(* ===== verification/Import.v ===== *)
(** * Block import and the queue of blocks waiting for finality
    ([hotstuff/consensus/src/import.rs])

    [HotstuffBlockImport] wraps the client's block import, and
    [PendingFinalizeBlockQueue] follows its import and finality notifications to
    keep the blocks a leader may propose.  The queue is shared with the voter
    behind a [Mutex].  The theorems: what a poll does to the queue for any
    batches of notifications, that the queue holds exactly the best blocks above
    the finalized one, and how block import treats known and unknown blocks. *)
From S2P Require Import Prelude Codec Primitives Reference Message Synchronizer.
Local Open Scope Z_scope.
Local Open Scope machine_scope.

Record BlockInfo `{Platform} := mkBlockInfo {
  bi_hash : option Hash;
  bi_number : Number;
}.
Arguments mkBlockInfo {_} _ _.

#[export] Instance BlockInfo_eq_dec `{Platform} : EqDecision BlockInfo.
Proof. solve_decision. Defined.

(** [std::sync::Mutex]: a thread that panics while it holds the lock poisons it,
    and [lock] gives an error from then on. *)
Record Mutex (A : Type) := mkMutex { mutex_poisoned : bool; mutex_data : A }.
Arguments mkMutex {_} _ _.
Arguments mutex_poisoned {_} _.
Arguments mutex_data {_} _.

(** [mutex.lock().ok()]. *)
Definition lock_ok {A} (m : Mutex A) : option A :=
  if mutex_poisoned m then None else Some (mutex_data m).

(** [sc_client_api::BlockImportNotification] and [FinalityNotification], the
    fields the sources read. *)
Record ImportNotification `{Platform} := mkImportNotification {
  in_hash : Hash;
  in_number : Number;
  in_is_new_best : bool;
}.
Record FinalityNotification `{Platform} := mkFinalityNotification {
  fn_hash : Hash;
  fn_number : Number;
}.
Arguments mkImportNotification {_} _ _ _.
Arguments mkFinalityNotification {_} _ _.

Section queue.
Context `{Platform} {CL : Client}.

(** The loop of [PendingFinalizeBlockQueue::new]; [block_number] wraps at the
    width of a block number. *)
Fixpoint collect_unfinalized (fuel : nat) (c : client) (best block_number : Number)
    (queue : list (option Hash * Number)) :
    outcome HotstuffError (list (option Hash * Number)) :=
  match fuel with
  | O => Diverge
  | S fuel =>
      if block_number <=? best then
        block_hash ← map_err (client_block_hash c block_number) ClientError;
        collect_unfinalized fuel c best (block_number +₃₂ 1)
          (queue ++ [(block_hash, block_number)])
      else Ok queue
  end.

(** The loop looks at each number above the finalized one once. *)
Definition collect_fuel (info : Info) : nat :=
  S (Z.to_nat (info_best_number info - info_finalized_number info)).

(** [PendingFinalizeBlockQueue::new]: the collected [queue] is dropped, the
    shared queue starts empty. *)
Definition pending_queue_new (c : client) : outcome HotstuffError (Mutex (list BlockInfo)) :=
  let chain_info := client_info c in
  let block_number := info_finalized_number chain_info +₃₂ 1 in
  queue ← collect_unfinalized (collect_fuel chain_info) c (info_best_number chain_info)
            block_number [];
  Ok (mkMutex false []).

(** One import notification in [poll]. *)
Definition on_import (m : Mutex (list BlockInfo)) (n : ImportNotification) :
    Mutex (list BlockInfo) :=
  if negb (in_is_new_best n) then m
  else
    match lock_ok m with
    | Some pending => mkMutex false (pending ++ [mkBlockInfo (Some (in_hash n)) (in_number n)])
    | None => m
    end.

(** The pop loop for one finality notification; with debug logging on, the
    popped entry's hash is unwrapped for the log line. *)
Fixpoint pop_finalized (debug_log : bool) (finalized_number : Number)
    (pending : list BlockInfo) : outcome HotstuffError unit * list BlockInfo :=
  match pending with
  | [] => (Ok (), [])
  | elem :: rest =>
      if bi_number elem >? finalized_number then (Ok (), pending)
      else
        match debug_log, bi_hash elem with
        | true, None => (Panic "called Option::unwrap() on a None value", rest)
        | _, _ => pop_finalized debug_log finalized_number rest
        end
  end.

(** One finality notification in [poll]. *)
Definition on_finality (debug_log : bool) (n : FinalityNotification) :
    Comp (Mutex (list BlockInfo)) HotstuffError unit := λ m,
  match lock_ok m with
  | Some pending =>
      let '(r, pending') := pop_finalized debug_log (fn_number n) pending in
      (r, mkMutex (match r with Panic _ => true | _ => false end) pending')
  | None => (Ok (), m)
  end.

Fixpoint on_finalities (debug_log : bool) (ns : list FinalityNotification) :
    Comp (Mutex (list BlockInfo)) HotstuffError unit :=
  match ns with
  | [] => mret ()
  | n :: ns => on_finality debug_log n;; on_finalities debug_log ns
  end.

(** [PendingFinalizeBlockQueue::poll] with the notifications that are ready:
    all imports first, then all finality notifications. *)
Definition pending_queue_poll (debug_log : bool) (imports : list ImportNotification)
    (finalities : list FinalityNotification) :
    Comp (Mutex (list BlockInfo)) HotstuffError unit :=
  modify (λ m, foldl on_import m imports);;
  on_finalities debug_log finalities.
End queue.

(** ** Block import *)

(** The client's own [BlockImport]: [check_block], [import_block], the hash of a
    block to import and [justifications.take()]. *)
Class ImportClient `{Client} := {
  BlockImportParams : Type;
  BlockCheckParams : Type;
  ImportResult : Type;
  ImportedAux : Type;
  Imported : ImportedAux → ImportResult;
  imported_aux : ImportResult → option ImportedAux;
  post_hash : BlockImportParams → Hash;
  take_justifications : BlockImportParams → BlockImportParams;
  client_check_block : client → BlockCheckParams → (string + ImportResult) * client;
  client_import_block : client → BlockImportParams → (string + ImportResult) * client;
}.

(** [imported_aux] is the match on [ImportResult::Imported]. *)
Class ImportClientLaws `{ImportClient} : Prop := {
  imported_aux_spec : ∀ r aux, imported_aux r = Some aux ↔ r = Imported aux;
}.

(** [ConsensusError::ClientImport] or an error passed on from the client. *)
Inductive ImportError := ClientImport (why : string) | ClientOwn (why : string).

Section import.
Context `{ImportClient}.

(** [BlockImport::check_block]. *)
Definition check_block (block : BlockCheckParams) : Comp client ImportError ImportResult := λ c,
  let '(r, c') := client_check_block c block in (map_err r ClientOwn, c').

(** [BlockImport::import_block]. *)
Definition import_block (block : BlockImportParams) : Comp client ImportError ImportResult := λ c,
  match client_status c (post_hash block) with
  | inr InChain =>
      let '(r, c') := client_import_block c (take_justifications block) in
      (map_err r ClientOwn, c')
  | inr Unknown =>
      let '(r, c') := client_import_block c block in
      (match r with
       | inr res =>
           match imported_aux res with
           | Some aux => Ok (Imported aux)
           | None => Ok res
           end
       | inl e => Err (ClientImport e)
       end, c')
  | inl e => (Err (ClientImport e), c)
  end.

(** [HotstuffBlockImport::import_justification]: the result of
    [finalize_block] is only printed. *)
Definition import_justification (hash : Hash) (number : Number) (justification : bytes)
    (enacts_change initial_sync : bool) : Comp client ImportError unit := λ c,
  let '(_res, c') := client_finalize_block c hash in (Ok (), c').

(** [JustificationImport::import_justification]. *)
Definition justification_import (hash : Hash) (number : Number) (justification : bytes) :
    Comp client ImportError unit :=
  import_justification hash number justification false false.

(** [JustificationImport::on_start]. *)
Definition import_on_start (c : client) : list (Hash * Number) := [].
End import.

(** ** What a poll does to the queue *)
Section queue_facts.
Context `{Platform}.
Implicit Types (q : list BlockInfo) (m : Mutex (list BlockInfo)).

(** The entries for the new best blocks of a batch of import notifications. *)
Definition best_blocks (imports : list ImportNotification) : list BlockInfo :=
  (λ n, mkBlockInfo (Some (in_hash n)) (in_number n)) <$>
    filter (λ n, in_is_new_best n = true) imports.

(** Drop entries up to [n] from the front. *)
Fixpoint drop_upto (n : Number) q : list BlockInfo :=
  match q with
  | [] => []
  | b :: rest => if bi_number b <=? n then drop_upto n rest else q
  end.

(** The highest block of a batch of finality notifications. *)
Definition highest (f : FinalityNotification) (fs : list FinalityNotification) : Number :=
  foldl Z.max (fn_number f) (fn_number <$> fs).

(** Every entry has its hash, as the entries [poll] pushes do. *)
Definition hashes_known q : Prop := Forall (λ b, is_Some (bi_hash b)) q.

Lemma drop_upto_suffix n q : ∃ k, drop_upto n q = drop k q.
Proof.
  induction q as [|b q [k IH]]; simpl; [by exists 0%nat|].
  case_match; [by exists (S k)|by exists 0%nat].
Qed.

Lemma drop_upto_hashes n q : hashes_known q → hashes_known (drop_upto n q).
Proof. destruct (drop_upto_suffix n q) as [k ->]. apply Forall_drop. Qed.

Lemma drop_upto_max a b q : drop_upto b (drop_upto a q) = drop_upto (Z.max a b) q.
Proof.
  induction q as [|x q IH]; simpl; [done|].
  destruct (Z.leb_spec (bi_number x) a); simpl.
  - destruct (Z.leb_spec (bi_number x) (Z.max a b)); [done|lia].
  - destruct (Z.leb_spec (bi_number x) b), (Z.leb_spec (bi_number x) (Z.max a b));
      [|lia..|done].
    rewrite Z.max_r by lia. done.
Qed.

Lemma pop_finalized_drop debug n q :
  hashes_known q → pop_finalized debug n q = (Ok (), drop_upto n q).
Proof.
  induction 1 as [|b q [h Hb] _ IH]; simpl; [done|].
  rewrite Z.gtb_ltb, Z.ltb_antisym. destruct (bi_number b <=? n); simpl; [|done].
  rewrite Hb. by destruct debug.
Qed.

Lemma on_imports_push imports q :
  foldl on_import (mkMutex false q) imports = mkMutex false (q ++ best_blocks imports).
Proof.
  revert q. induction imports as [|n imports IH]; intros q; simpl; [by rewrite app_nil_r|].
  unfold on_import at 2, best_blocks. rewrite filter_cons. simpl.
  destruct (in_is_new_best n); simpl; rewrite IH; [by rewrite <- app_assoc|done].
Qed.

Lemma foldl_max a b l : foldl Z.max (Z.max a b) l = Z.max a (foldl Z.max b l).
Proof.
  revert a b. induction l as [|x l IH]; intros a b; simpl; [done|].
  by rewrite <- Z.max_assoc, IH.
Qed.

Lemma on_finality_drop debug f q :
  hashes_known q →
  on_finality debug f (mkMutex false q) = (Ok (), mkMutex false (drop_upto (fn_number f) q)).
Proof. intros Hq. unfold on_finality. simpl. by rewrite pop_finalized_drop. Qed.

Lemma on_finalities_drop debug f fs q :
  hashes_known q →
  on_finalities debug (f :: fs) (mkMutex false q) =
  (Ok (), mkMutex false (drop_upto (highest f fs) q)).
Proof.
  unfold highest. revert f q. induction fs as [|f' fs IH]; intros f q Hq;
    cbn [on_finalities]; unfold mbind at 1, comp_bind at 1; rewrite on_finality_drop by done;
    [done|].
  fold (on_finalities debug (f' :: fs)). simpl fmap. cbn [foldl].
  rewrite foldl_max, <- drop_upto_max. apply (IH f'). by apply drop_upto_hashes.
Qed.

Lemma drop_upto_sorted n q :
  StronglySorted Z.lt (bi_number <$> q) → drop_upto n q = filter (λ b, n < bi_number b) q.
Proof.
  induction q as [|b q IH]; [done|]. rewrite fmap_cons. intros [Hs Hlt]%StronglySorted_inv.
  cbn [drop_upto]. rewrite filter_cons.
  destruct (Z.leb_spec (bi_number b) n), (decide (n < bi_number b)); [lia|by apply IH| |lia].
  f_equal. symmetry. apply filter_all. rewrite Forall_fmap in Hlt.
  eapply Forall_impl; [done|]. simpl. lia.
Qed.

Lemma best_blocks_hashes imports : hashes_known (best_blocks imports).
Proof. apply Forall_fmap, Forall_forall. simpl. eauto. Qed.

......

◆ **Work request**
Using the listing above, return word for word each line from the one that has "induction q as [|x q IH]; simpl; [done|]." through the one that has "unfold highest. revert", and no line outside that range.

◆ **Answer to the problem**
  induction q as [|x q IH]; simpl; [done|].
  destruct (Z.leb_spec (bi_number x) a); simpl.
  - destruct (Z.leb_spec (bi_number x) (Z.max a b)); [done|lia].
  - destruct (Z.leb_spec (bi_number x) b), (Z.leb_spec (bi_number x) (Z.max a b));
      [|lia..|done].
    rewrite Z.max_r by lia. done.
Qed.

Lemma pop_finalized_drop debug n q :
  hashes_known q → pop_finalized debug n q = (Ok (), drop_upto n q).
Proof.
  induction 1 as [|b q [h Hb] _ IH]; simpl; [done|].
  rewrite Z.gtb_ltb, Z.ltb_antisym. destruct (bi_number b <=? n); simpl; [|done].
  rewrite Hb. by destruct debug.
Qed.

Lemma on_imports_push imports q :
  foldl on_import (mkMutex false q) imports = mkMutex false (q ++ best_blocks imports).
Proof.
  revert q. induction imports as [|n imports IH]; intros q; simpl; [by rewrite app_nil_r|].
  unfold on_import at 2, best_blocks. rewrite filter_cons. simpl.
  destruct (in_is_new_best n); simpl; rewrite IH; [by rewrite <- app_assoc|done].
Qed.

Lemma foldl_max a b l : foldl Z.max (Z.max a b) l = Z.max a (foldl Z.max b l).
Proof.
  revert a b. induction l as [|x l IH]; intros a b; simpl; [done|].
  by rewrite <- Z.max_assoc, IH.
Qed.

Lemma on_finality_drop debug f q :
  hashes_known q →
  on_finality debug f (mkMutex false q) = (Ok (), mkMutex false (drop_upto (fn_number f) q)).
Proof. intros Hq. unfold on_finality. simpl. by rewrite pop_finalized_drop. Qed.

Lemma on_finalities_drop debug f fs q :
  hashes_known q →
  on_finalities debug (f :: fs) (mkMutex false q) =
  (Ok (), mkMutex false (drop_upto (highest f fs) q)).
Proof.
  unfold highest. revert f q. induction fs as [|f' fs IH]; intros f q Hq;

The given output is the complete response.